Fetal alcohol syndrome (FAS)
Physical and cognitive abnormalities in children caused by a pregnant women’s heavy drinking. In severe cases, symptoms include noticeable facial misproportions.
Habituation
Decreasing responsiveness with repeated stimulation. As infants gain familiarity with repeated exposure to a visual stimulus, their interest wanes and they look away sooner.
Maturation
Biological growth process that enable orderly changes in behavior, relatively uninfluenced by experience.
Cognition
All the mental activities associated with thinking, knowing, remembering, and communicating.
Schema
A concept or framework that organizes and interprets information.
Assimilation
Interpreting our new experiences in terms of our existing schemas.
Accommodating
Adapting our current understandings (schemas) to incorporate new information.
• Sensorimotor stage
In Piaget’s theory, the stage (from birth to about 2 years of age) during which infants know the world mostly in terms of their sensory impressions and motors activities.
- objective permanence
Object permanence
The awareness that things continue to exist even when not perceived.
• Preoperational stage
In Piaget’s theory, the stage (from 2 to about 6 or 7 years of age) during which a child learns to use language but does not yet comprehend the mental operations of concrete logic.
Egocentrism
In Piaget’s theory, the preoperational child’s difficulty taking another’s point of view.
Theory of mind
People’s ideas about their own and others’ mental states about their feelings, perceptions, and thoughts, and the behaviors these might predict.

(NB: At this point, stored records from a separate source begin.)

(** [isEmptyPanel(panel)]. *)
Definition isEmptyPanel (panel : Panel) : bool :=
  match tvbVis_hasChildNodes panel with
  | Some hasChildNodes => negb hasChildNodes
  | None => false
  end.

(** [hasNoDataMessage(panel)]. *)
Definition hasNoDataMessage (panel : Panel) : bool :=
  let messages :=
    ["No data to display for the selected metrics"; "No results found"] in
  existsb (fun text => bool_decide (text ∈ messages)) (paragraphs panel).

(** [isValidPanel(panel)]. *)
Definition isValidPanel (panel : Panel) : bool :=
  negb (isExcludedPanelType panel) &&
  negb (isEmptyPanel panel) &&
  negb (hasNoDataMessage panel).

(** [getValidPanels()], on the list [document.querySelectorAll] returns. *)
Definition getValidPanels (panelElements : list Panel) : list Panel :=
  filter (fun panel => isValidPanel panel = true) panelElements.

(** [getPanelTitle(panelElement)] and [getPanelId(panelElement)]. *)
Definition getPanelTitle (panelElement : Panel) : string :=
  or_else (titleText panelElement) "Untitled Panel".

Definition getPanelId (panelElement : Panel) : string :=
  or_else (embeddable_id panelElement) "unknown".

(** [validatePanels(panels)]: the [map] step yields an entry or [null], the
    [filter] step drops the [null]s. *)
Definition validatePanels_entry (panel : Panel) : option (Panel * string) :=
  let title :=
    or_else (or_opt (data_title panel) (titleText panel)) "[No Title]" in
  if truthy title then Some (panel, title) else None.

Definition validatePanels (panels : list Panel) : list (Panel * string) :=
  omap (fun entry => entry) (map validatePanels_entry panels).

(** ** The service state touched by the phase orchestrator *)

(** [PhaseTracking.historicalDurations] is the array [getPhaseHistory]
    returned: the array stored in [phaseHistory] when the phase has one (an
    alias of it), a new empty array otherwise. *)
Inductive HistoryRef : Type :=
| StoredHistory (phase : PhaseKey)
| FreshHistory.

Record PhaseTracking := mkPhaseTracking {
  phase : PhaseKey;
  startTime : Z;
  historicalDurations : HistoryRef
}.

(** The first argument of [showModal]: the message of a phase, or the
    message of an error. *)
Inductive ModalMessage : Type :=
| PhaseMessageOf (phase : PhaseKey)
| ErrorText (text : string).

Inductive ModalType : Type := Loading | ErrorModal | SuccessModal.

Record ModalCall := mkModalCall {
  modal_message : ModalMessage;
  modal_type : ModalType;
  modal_progress : float
}.

Record Service := mkService {
  (** [private phaseHistory = new Map<PhaseKey, number[]>()] *)
  phaseHistory : gmap PhaseKey (list Z);
  (** [private phaseTracker!: PhaseTracking] *)
  phaseTracker : option PhaseTracking;
  (** [private lastPhaseProgress = 0] *)
  lastPhaseProgress : float;
  (** whether [setModalHandlers] has been called *)
  modalHandlers : bool;
  (** the calls [modalHandlers.showModal] has received, oldest first *)
  shownModals : list ModalCall;
  (** the delays passed to [setTimeout(this.hideModal, _)], oldest first *)
  scheduledDismissals : list Z;
  (** [Date.now()] *)
  now : Z
}.

(** A new [ReportingService]. *)
Definition newService (clock : Z) : Service :=
  {| phaseHistory := ∅; phaseTracker := None; lastPhaseProgress := 0%float;
     modalHandlers := false; shownModals := []; scheduledDismissals := [];
     now := clock |}.

Definition setModalHandlers (st : Service) : Service :=
  {| phaseHistory := phaseHistory st; phaseTracker := phaseTracker st;
     lastPhaseProgress := lastPhaseProgress st; modalHandlers := true;
     shownModals := shownModals st;
     scheduledDismissals := scheduledDismissals st; now := now st |}.

Definition set_phaseHistory (h : gmap PhaseKey (list Z)) (st : Service) : Service :=
  {| phaseHistory := h; phaseTracker := phaseTracker st;
     lastPhaseProgress := lastPhaseProgress st;
     modalHandlers := modalHandlers st; shownModals := shownModals st;
     scheduledDismissals := scheduledDismissals st; now := now st |}.

Definition set_phaseTracker (t : PhaseTracking) (st : Service) : Service :=
  {| phaseHistory := phaseHistory st; phaseTracker := Some t;
     lastPhaseProgress := lastPhaseProgress st;
     modalHandlers := modalHandlers st; shownModals := shownModals st;
     scheduledDismissals := scheduledDismissals st; now := now st |}.

Definition set_lastPhaseProgress (x : float) (st : Service) : Service :=
  {| phaseHistory := phaseHistory st; phaseTracker := phaseTracker st;
     lastPhaseProgress := x;
     modalHandlers := modalHandlers st; shownModals := shownModals st;
     scheduledDismissals := scheduledDismissals st; now := now st |}.

(** [this.showModal(message, type, progress)]: the getter falls back to a
    no-op when no handlers are registered. *)
Definition showModal (m : ModalMessage) (t : ModalType) (progress : float)
    (st : Service) : Service :=
  if modalHandlers st then
    {| phaseHistory := phaseHistory st; phaseTracker := phaseTracker st;
       lastPhaseProgress := lastPhaseProgress st;
       modalHandlers := modalHandlers st;
       shownModals := shownModals st ++ [mkModalCall m t progress];
       scheduledDismissals := scheduledDismissals st; now := now st |}
  else st.

(** [scheduleModalDismissal(delayMs)]: [this.hideModal] is always a function
    (the handler or the no-op), so the timer is always set. *)
Definition scheduleModalDismissal (delayMs : Z) (st : Service) : Service :=
  {| phaseHistory := phaseHistory st; phaseTracker := phaseTracker st;
     lastPhaseProgress := lastPhaseProgress st;
     modalHandlers := modalHandlers st; shownModals := shownModals st;
     scheduledDismissals := scheduledDismissals st ++ [delayMs];
     now := now st |}.

(** [phaseMessages[phase].isSuccess]. *)
Definition isSuccess (p : PhaseKey) : bool :=
  match p with
  | success => true
  | _ => false
  end.

(** [getPhaseHistory(phase)]: [this.phaseHistory.get(phase) || []]. *)
Definition getPhaseHistory (st : Service) (p : PhaseKey) : list Z :=
  default [] (phaseHistory st !! p).

Definition getPhaseHistoryRef (st : Service) (p : PhaseKey) : HistoryRef :=
  match phaseHistory st !! p with
  | Some _ => StoredHistory p
  | None => FreshHistory
  end.

(** The durations a tracker's [historicalDurations] holds when read in
    state [st]. *)
Definition readHistoryRef (st : Service) (r : HistoryRef) : list Z :=
  match r with
  | StoredHistory p => getPhaseHistory st p
  | FreshHistory => []
  end.

(** [if (history.length >= 10) history.shift(); history.push(duration)]. *)
Definition pushDuration (history : list Z) (duration : Z) : list Z :=
  (if 10 <=? Z.of_nat (length history) then tail history else history)
  ++ [duration].

(** [updatePhaseHistory(phase, duration)]. *)
Definition updatePhaseHistory (p : PhaseKey) (duration : Z) (st : Service)
  : Service :=
  let history := pushDuration (getPhaseHistory st p) duration in
  set_phaseHistory (<[p := history]> (phaseHistory st)) st.

(** [updateModalProgress()]. *)
Definition updateModalProgress (st : Service) : Service :=
  if modalHandlers st then
    match phaseTracker st with
    | Some tracker =>
        let currentProgress :=
          Math_max 0 (Math_min 100 (lastPhaseProgress st)) in
        showModal (PhaseMessageOf (phase tracker))
                  (if isSuccess (phase tracker) then SuccessModal else Loading)
                  currentProgress st
    | None => st
    end
  else st.

(** [updateProgress(phase, phaseProgress)]. *)
Definition updateProgress (p : PhaseKey) (phaseProgress : float) (st : Service)
  : Service :=
  updateModalProgress
    (set_lastPhaseProgress (calculateProgress p phaseProgress) st).

(** An asynchronous operation run inside a phase: it ends with a value or
    an error, and leaves the service in a new state (the clock has moved,
    progress may have been reported). *)
Definition Operation (T : Type) : Type := Service -> Result T * Service.

(** [executePhase(phase, operation)]. *)
Definition executePhase {T} (p : PhaseKey) (operation : Operation T)
  : Operation T :=
  fun st =>
    let startTime := now st in
    let st := set_phaseTracker
                (mkPhaseTracking p startTime (getPhaseHistoryRef st p)) st in
    let st := updateProgress p 0 st in
    match operation st with
    | (Ok result, st) =>
        let st := updateProgress p 1 st in
        let st := updatePhaseHistory p (now st - startTime) st in
        (Ok result, st)
    | (Throw error, st) =>
        let st := updatePhaseHistory p (now st - startTime) st in
        (Throw error, st)
    end.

Concrete operational stage
In Piaget’s theory, the stage of cognitive development (from about 6 or 7 to 11 years of age) during which children gain the mental operations that enable them to think logically about concrete events.
Formal operational stage
In Piaget’s theory, the stage of cognitive development (normally beginning about age 12) during which people begin to think logically about abstract concepts.
Autism
A disorder that appears in childhood and is marked by deficient communication, social interaction, and understanding of others’ states of mind.